TASK OBJECTIVE: From the data below, repeat exactly the lines from the line with "world, the error" to the line with "if negb (String.eqb (OutputTemplate", both included.

****

(** [Write] on a writer of this package. *)
Definition Write (wr : writer) (st : streamState) (w : W) (p : bytes)
    : written :=
  match wr with
  | bufferWriter => bufferWrite st w p
  | multiWriter extra => multiWrite extra st w p
  | writerFunc callback extra => progressWrite callback extra st w p
  end.

Definition progressWriter (callback : option Callback) (extra : option Sink)
    : writer * streamState :=
  match callback with
  | None => teeWriter extra
  | Some callback => (writerFunc callback extra, newStream)
  end.

(** A sequence of chunks written one after the other: the final state and
    world, the error of each [Write], and all callback invocations. *)
Record trace := {
  t_state : streamState;
  t_world : W;
  t_errs : list (option error);
  t_calls : list ProgressUpdate
}.

Fixpoint writeAll (wr : writer) (st : streamState) (w : W)
    (chunks : list bytes) : trace :=
  match chunks with
  | [] => {| t_state := st; t_world := w; t_errs := []; t_calls := [] |}
  | p :: rest =>
    let r := Write wr st w p in
    let t := writeAll wr (w_state r) (w_world r) rest in
    {| t_state := t_state t; t_world := t_world t;
       t_errs := w_err r :: t_errs t; t_calls := w_calls r ++ t_calls t |}
  end.

(** The chunks whose [Write] returned no error, in order. *)
Fixpoint accepted (chunks : list bytes) (errs : list (option error))
    : list bytes :=
  match chunks, errs with
  | p :: chunks, None :: errs => p :: accepted chunks errs
  | _ :: chunks, Some _ :: errs => accepted chunks errs
  | _, _ => []
  end.

Definition isNil (e : option error) : bool :=
  match e with None => true | Some _ => false end.

End Streams.

Arguments Options : clear implicits.
Arguments writer : clear implicits.
Arguments written : clear implicits.
Arguments trace : clear implicits.
Arguments Sink : clear implicits.
Arguments Callback : clear implicits.

Section Invocation.

Context {W : Type}.

(** The keys in the order of one [for headerKey := range opts.Headers].
    Go fixes no order; [sort.Strings] follows before the keys are used. *)
Definition rangeKeys (m : gmap string string) : list string :=
  (map_to_list m).*1.

(** The loop over the sorted keys. *)
Definition addHeader (m : gmap string string) (args : list string)
    (headerKey : string) : list string :=
  let v := strings.TrimSpace (m !!! headerKey) in
  if String.eqb v "" then args
  else args ++ ["--add-header"; headerKey +:+ ":" +:+ v].

Definition buildArgs (url : string) (opts : Options W) : list string :=
  let args := ["--newline"] in
  let args :=
    match Progress opts with
    | Some _ => args ++ ["--progress-template"; progressTemplate]
    | None => args ++ ["--no-progress"]
    end in
  let args :=
    if negb (String.eqb (OutputTemplate opts) "")
    then args ++ ["-o"; OutputTemplate opts] else args in
  let args :=
    if negb (String.eqb (Format opts) "")
    then args ++ ["-f"; Format opts] else args in
  let args :=
    if negb (String.eqb (Proxy opts) "")
    then args ++ ["--proxy"; Proxy opts] else args in
  let args :=
    if negb (String.eqb (CookiesFile opts) "")
    then args ++ ["--cookies"; CookiesFile opts] else args in
  let args :=
    if (0 <? size (Headers opts))%nat then
      let keys := sort.Strings (rangeKeys (Headers opts)) in
      foldl (addHeader (Headers opts)) args keys
    else args in
  let args := args ++ ExtraArgs opts in
  args ++ [url].

(** *** The child process

    What [exec.Cmd] shows of one run of the child: the chunks its two pipes
    deliver, in the order the copying goroutines hand them to [cmd.Stdout]
    and [cmd.Stderr], and the error of starting or awaiting it (launch
    failure, non-zero exit, kill); a launch failure delivers no chunk. *)
Inductive stream := stdout | stderr.

Record process := {
  output : list (stream * bytes);
  exitErr : option error
}.

(** The state of [cmd.Run]: both streams, the first error that ended a
    copying goroutine on each, the earliest of the two, the world and the
    callback invocations. *)
Record running := {
  r_stdout : streamState;
  r_stderr : streamState;
  r_stdoutDone : bool;
  r_stderrDone : bool;
  r_copyErr : option error;
  r_world : W;
  r_calls : list ProgressUpdate
}.

(** The copying goroutines: [io.Copy] writes each chunk and stops at the
    first [Write] that fails. *)
Fixpoint copyOutput (outW errW : writer W) (evs : list (stream * bytes))
    (r : running) : running :=
  match evs with
  | [] => r
  | (stdout, p) :: evs =>
    if r_stdoutDone r then copyOutput outW errW evs r
    else
      let x := Write outW (r_stdout r) (r_world r) p in
      copyOutput outW errW evs
        {| r_stdout := w_state x; r_stderr := r_stderr r;
           r_stdoutDone := negb (isNil (w_err x));
           r_stderrDone := r_stderrDone r;
           r_copyErr := if isNil (r_copyErr r) then w_err x else r_copyErr r;
           r_world := w_world x; r_calls := r_calls r ++ w_calls x |}
  | (stderr, p) :: evs =>
    if r_stderrDone r then copyOutput outW errW evs r
    else
      let x := Write errW (r_stderr r) (r_world r) p in
      copyOutput outW errW evs
        {| r_stdout := r_stdout r; r_stderr := w_state x;
           r_stdoutDone := r_stdoutDone r;
           r_stderrDone := negb (isNil (w_err x));
           r_copyErr := if isNil (r_copyErr r) then w_err x else r_copyErr r;
           r_world := w_world x; r_calls := r_calls r ++ w_calls x |}
  end.
(** C5, as amended.  useSummarize, for a document whose current chunk
    count is [c]:
    - when the cache holds a servable entry for (document, scope, owner)
      with a non-empty summary, the mutation resolves to that summary
      with [fromCache: true] and summarize is not called;
    - when the cache holds no servable entry, summarize is called and its
      summary is returned with [fromCache: false]; unless the key is
      [__proto__], the summary is stored under the key with chunk count [c]
      and the default TTL;
    - so, from an empty cache, for a key other than [__proto__] and a
      generator that returns a non-empty summary [s], a first call returns
      [s] as generated and a second call at the same chunk count, within
      the TTL, returns [s] from the cache without calling summarize. *)
Theorem useSummarize_cache_or_generate
    (userId : option string) (getDocument : string → option Z)
    (summarize : SummarizeRequest → option string)
    (data : SummarizeRequest) (c now now' : Z) (st : Storage) :
  getDocument (doc_id data) = Some c →
  let scope' := if truthy (Some (scope data)) then scope data else "full" in
  let key := generateCacheKey (doc_id data) scope' userId in
  let call := mutationFn userId getDocument summarize data in
  (∀ e, getCache st !! key = Some e →
        servable userId c now e = true →
        Cache.summary e ≠ "" →
        (call now now' st).1.1
        = Some (mkSummarizeResult (Cache.summary e) true c "loaded_from_cache")
        ∧ (call now now' st).2 = [GetDocument (doc_id data)])
  ∧ (∀ s, (∀ e, getCache st !! key = Some e → servable userId c now e = false) →
          summarize data = Some s →
          (call now now' st).1.1
          = Some (mkSummarizeResult s false c "generated_new")
          ∧ (call now now' st).2 = [GetDocument (doc_id data); Summarize data]
          ∧ (key ≠ "__proto__" →
             getCache (call now now' st).1.2 !! key
             = Some (mkCachedSummary s now' (doc_id data) scope'
                       (Num (now' + DEFAULT_TTL)) userId c)))
  ∧ (∀ s now2 now2',
        getCache st = ∅ →
        key ≠ "__proto__" →
        summarize data = Some s →
        s ≠ "" →
        now2 <= now' + DEFAULT_TTL →
        (call now now' st).1.1
        = Some (mkSummarizeResult s false c "generated_new")
        ∧ (call now2 now2' (call now now' st).1.2).1.1
          = Some (mkSummarizeResult s true c "loaded_from_cache")
        ∧ (call now2 now2' (call now now' st).1.2).2
          = [GetDocument (doc_id data)]).
Proof.
  intros Hdoc scope' key call.
  assert (∀ t t' st0 e,
            getCache st0 !! key = Some e →
            servable userId c t e = true →
            Cache.summary e ≠ "" →
            (call t t' st0).1.1
            = Some (mkSummarizeResult (Cache.summary e) true c
                                      "loaded_from_cache")
            ∧ (call t t' st0).2 = [GetDocument (doc_id data)]) as Hhit.
  { intros t t' st0 e Hk Hs Hne. subst call. unfold mutationFn.
    rewrite Hdoc. fold scope'.
    pose proof (getSummary_answer (doc_id data) scope' userId (Some c) t st0)
      as Ha.
    fold key in Ha. rewrite Hk, answer_servable in Ha by done.
    destruct (getSummary _ _ _ _ _ _) as [r st1]. simpl in Ha. subst r.
    unfold truthyValue. rewrite (truthy_Some_ne _ Hne). done. }
  assert (∀ s t t' st0,
            (∀ e, getCache st0 !! key = Some e → servable userId c t e = false) →
            summarize data = Some s →
            (call t t' st0).1.1
            = Some (mkSummarizeResult s false c "generated_new")
            ∧ (call t t' st0).2 = [GetDocument (doc_id data); Summarize data]
            ∧ (key ≠ "__proto__" →
               getCache (call t t' st0).1.2 !! key
               = Some (mkCachedSummary s t' (doc_id data) scope'
                         (Num (t' + DEFAULT_TTL)) userId c))) as Hmiss.
  { intros s t t' st0 Hno Hs. subst call. unfold mutationFn.
    rewrite Hdoc. fold scope'.
    pose proof (getSummary_answer (doc_id data) scope' userId (Some c) t st0)
      as Ha.
    fold key in Ha. rewrite answer_not_servable in Ha by done.
    destruct (getSummary _ _ _ _ _ _) as [r st1]. simpl in Ha. subst r.
    cbn [truthyValue]. rewrite Hs. split; [done|]. split; [done|].
    intros Hkey. cbn [fst snd]. rewrite getCache_setSummary. fold key.
    rewrite lookup_assign_eq by by left. done. }
  split; [intros e; apply Hhit|]. split; [intros s; apply Hmiss|].
  intros s now2 now2' Hempty Hkey Hs Hne Hnow2.
  destruct (Hmiss s now now' st) as (H1 & _ & H3); [|done|].
  { intros e. rewrite Hempty, lookup_empty. done. }
  split; [done|].
  apply (Hhit now2 now2' _ _ (H3 Hkey)); [|done].
  unfold servable, isExpired. simpl.
  rewrite bool_decide_eq_true_2, orb_true_r, Z.eqb_refl by done.
  rewrite !andb_true_r. apply negb_true_iff, Z.ltb_ge. lia.
Qed.

(** Scenario 3 of the specification. *)
Lemma useSummarize_cache_or_generate_witness :
  let call := mutationFn None (λ _, Some 3) (λ _, Some "S")
                         (mkSummarizeRequest "doc9" "full" None) in
  (call 0 5 NoItem).1.1 = Some (mkSummarizeResult "S" false 3 "generated_new")
  ∧ (call 6 7 (call 0 5 NoItem).1.2).1.1
    = Some (mkSummarizeResult "S" true 3 "loaded_from_cache")
  ∧ (call 6 7 (call 0 5 NoItem).1.2).2 = [GetDocument "doc9"].
Proof.
  intros call.
  refine (proj2 (proj2 (useSummarize_cache_or_generate None (λ _, Some 3)
                          (λ _, Some "S")
                          (mkSummarizeRequest "doc9" "full" None)
                          3 0 5 NoItem eq_refl))
                "S" 6 7 _ _ _ _ _).
  - reflexivity.
  - vm_compute. discriminate.
  - reflexivity.
  - discriminate.
  - vm_compute. discriminate.
Defined.

(** C5, as stated, fails for an empty summary: [if (cachedSummary)] takes
    the empty string for a miss.  After a first call whose generator
    returned the empty summary, the cache holds a servable entry for the
    key, and an immediate second call at the same chunk count calls
    summarize again and returns [fromCache: false]. *)
Lemma empty_summary_regenerated :
  let data := mkSummarizeRequest "doc9" "full" None in
  let call := mutationFn None (λ _, Some 3) (λ _, Some "") data in
  let st1 := (call 0 0 NoItem).1.2 in
  (∃ e, getCache st1 !! generateCacheKey "doc9" "full" None = Some e
        ∧ servable None 3 0 e = true)
  ∧ (call 0 0 st1).1.1 = Some (mkSummarizeResult "" false 3 "generated_new")
  ∧ (call 0 0 st1).2 = [GetDocument "doc9"; Summarize data].
Proof.
  split; [eexists; split; vm_compute; reflexivity|].
  split; vm_compute; reflexivity.
Qed.

(** Under the key [__proto__] nothing is stored: a second call generates
    again. *)
Example proto_key_summary_regenerated :
  let data := mkSummarizeRequest "_" "proto__" None in
  let call := mutationFn None (λ _, Some 3) (λ _, Some "S") data in
  (call 1 1 (call 0 0 NoItem).1.2).2 = [GetDocument "_"; Summarize data].
Proof. vm_compute. reflexivity. Qed.

End UseSummarizeTheorems.

(** * Properties of the status poller *)

Section BackoffTheorems.

Lemma getBackoffDelay_from_4 (n : nat) : getBackoffDelay (4 + n) = 10000.
Proof. by destruct n. Qed.

Lemma getBackoffDelay_bounds (n : nat) : 1000 <= getBackoffDelay n <= 10000.
Proof.
  do 4 (destruct n as [|n]; [vm_compute; split; discriminate|]).
  change (S (S (S (S n)))) with (4 + n)%nat.
  rewrite getBackoffDelay_from_4. lia.
Qed.
(** * Norwegian Singles training planner: the calculation core

    A shallow embedding of the calculation core of the planner
    ([lib/vdot.ts], [lib/paces.ts], [lib/plan-generator.ts], [types/index.ts])
    and of its locale helpers ([i18n/ui.ts]), with the properties its
    specification states about it and further properties of the code.

    JavaScript numbers are IEEE-754 binary64 values: they are modelled by
    Rocq's primitive floats, whose [+ - * /] and comparisons are the same
    operations.  Numbers that the program only ever uses as small integers
    (day and week indices, repetition counts, minutes from the constant
    tables, the bounds of the binary search) are modelled by [Z].

    A thrown exception is a [Throw] result.  Loops are recursive functions:
    on a bound of their iterations where the source makes one plain, on a
    fuel argument where it does not, with [None] for a loop that outlasts
    its fuel. *)

From Stdlib Require Import ZArith Floats Ascii String Lia Bool.
From Stdlib Require Uint63.
From stdpp Require Import base list.

Set Warnings "-inexact-float".

Local Open Scope string_scope.
Local Open Scope Z_scope.

(* ===================================================================== *)
(** ** JavaScript numbers                                                  *)
(* ===================================================================== *)

Definition number := float.

(** The number denoted by an integer: the primitive conversion where the
    integer is exactly representable, the rounding to nearest (ties to
    even) otherwise. *)
Definition of_Z (z : Z) : number :=
  if Z.abs z <? 9007199254740992 then
    if z <? 0 then (- of_uint63 (Uint63.of_Z (- z)))%float
    else of_uint63 (Uint63.of_Z z)
  else SF2Prim (binary_normalize prec emax z 0 false).

(** [ToBoolean] on a number: [0], [-0] and [NaN] are falsy. *)
Definition truthy (x : number) : bool := negb (is_nan x || is_zero x).

(** [isNaN]. *)
Definition isNaN (x : number) : bool := is_nan x.

Definition Math_abs (x : number) : number := abs x.

(** Below [2^52] in magnitude, adding and subtracting [2^52] rounds a
    non-negative number to an integer. *)
Definition two52 : number := 4503599627370496%float.

(** [Math.floor].  Zeros, [NaN], the infinities and the numbers from
    [2^52] on are integers already.  Otherwise the integer nearest to [x]
    is lowered by one when it lies above [x]; a negative [x] is the
    opposite of the ceiling of [-x]. *)
Definition Math_floor (x : number) : number :=
  if (abs x <? two52)%float && negb (x =? 0)%float then
    if (x <? 0)%float then
      let c := (- x + two52 - two52)%float in
      (- (if c <? - x then c + 1 else c))%float
    else
      let r := (x + two52 - two52)%float in
      if (x <? r)%float then (r - 1)%float else r
  else x.

(** [Math.round]: the floor when the fraction is below one half, the next
    integer otherwise (ties go towards +infinity); [-0] for
    [-0.5 <= x < 0]. *)
Definition Math_round (x : number) : number :=
  let f := Math_floor x in
  let r := if (x - f <? 0.5)%float then f else (f + 1)%float in
  if (r =? 0)%float && (x <? 0)%float then neg_zero else r.

(** The [%] operator on numbers: the remainder of the truncated division,
    exact, with the sign of the dividend. *)
Definition Number_remainder (n d : number) : number :=
  match Prim2SF n, Prim2SF d with
  | S754_nan, _ | _, S754_nan => nan
  | S754_infinity _, _ => nan
  | _, S754_zero _ => nan
  | _, S754_infinity _ => n
  | S754_zero _, _ => n
  | S754_finite sn mn en, S754_finite _ md ed =>
      let e0 := Z.min en ed in
      let r := Z.modulo (Z.shiftl (Zpos mn) (en - e0))
                        (Z.shiftl (Zpos md) (ed - e0)) in
      SF2Prim (binary_normalize prec emax (cond_Zopp sn r) e0 sn)
  end.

****

YOUR SOLUTION:
    world, the error of each [Write], and all callback invocations. *)
Record trace := {
  t_state : streamState;
  t_world : W;
  t_errs : list (option error);
  t_calls : list ProgressUpdate
}.

Fixpoint writeAll (wr : writer) (st : streamState) (w : W)
    (chunks : list bytes) : trace :=
  match chunks with
  | [] => {| t_state := st; t_world := w; t_errs := []; t_calls := [] |}
  | p :: rest =>
    let r := Write wr st w p in
    let t := writeAll wr (w_state r) (w_world r) rest in
    {| t_state := t_state t; t_world := t_world t;
       t_errs := w_err r :: t_errs t; t_calls := w_calls r ++ t_calls t |}
  end.

(** The chunks whose [Write] returned no error, in order. *)
Fixpoint accepted (chunks : list bytes) (errs : list (option error))
    : list bytes :=
  match chunks, errs with
  | p :: chunks, None :: errs => p :: accepted chunks errs
  | _ :: chunks, Some _ :: errs => accepted chunks errs
  | _, _ => []
  end.

Definition isNil (e : option error) : bool :=
  match e with None => true | Some _ => false end.

End Streams.

Arguments Options : clear implicits.
Arguments writer : clear implicits.
Arguments written : clear implicits.
Arguments trace : clear implicits.
Arguments Sink : clear implicits.
Arguments Callback : clear implicits.

Section Invocation.

Context {W : Type}.

(** The keys in the order of one [for headerKey := range opts.Headers].
    Go fixes no order; [sort.Strings] follows before the keys are used. *)
Definition rangeKeys (m : gmap string string) : list string :=
  (map_to_list m).*1.

(** The loop over the sorted keys. *)
Definition addHeader (m : gmap string string) (args : list string)
    (headerKey : string) : list string :=
  let v := strings.TrimSpace (m !!! headerKey) in
  if String.eqb v "" then args
  else args ++ ["--add-header"; headerKey +:+ ":" +:+ v].

Definition buildArgs (url : string) (opts : Options W) : list string :=
  let args := ["--newline"] in
  let args :=
    match Progress opts with
    | Some _ => args ++ ["--progress-template"; progressTemplate]
    | None => args ++ ["--no-progress"]
    end in
  let args :=
    if negb (String.eqb (OutputTemplate opts) "")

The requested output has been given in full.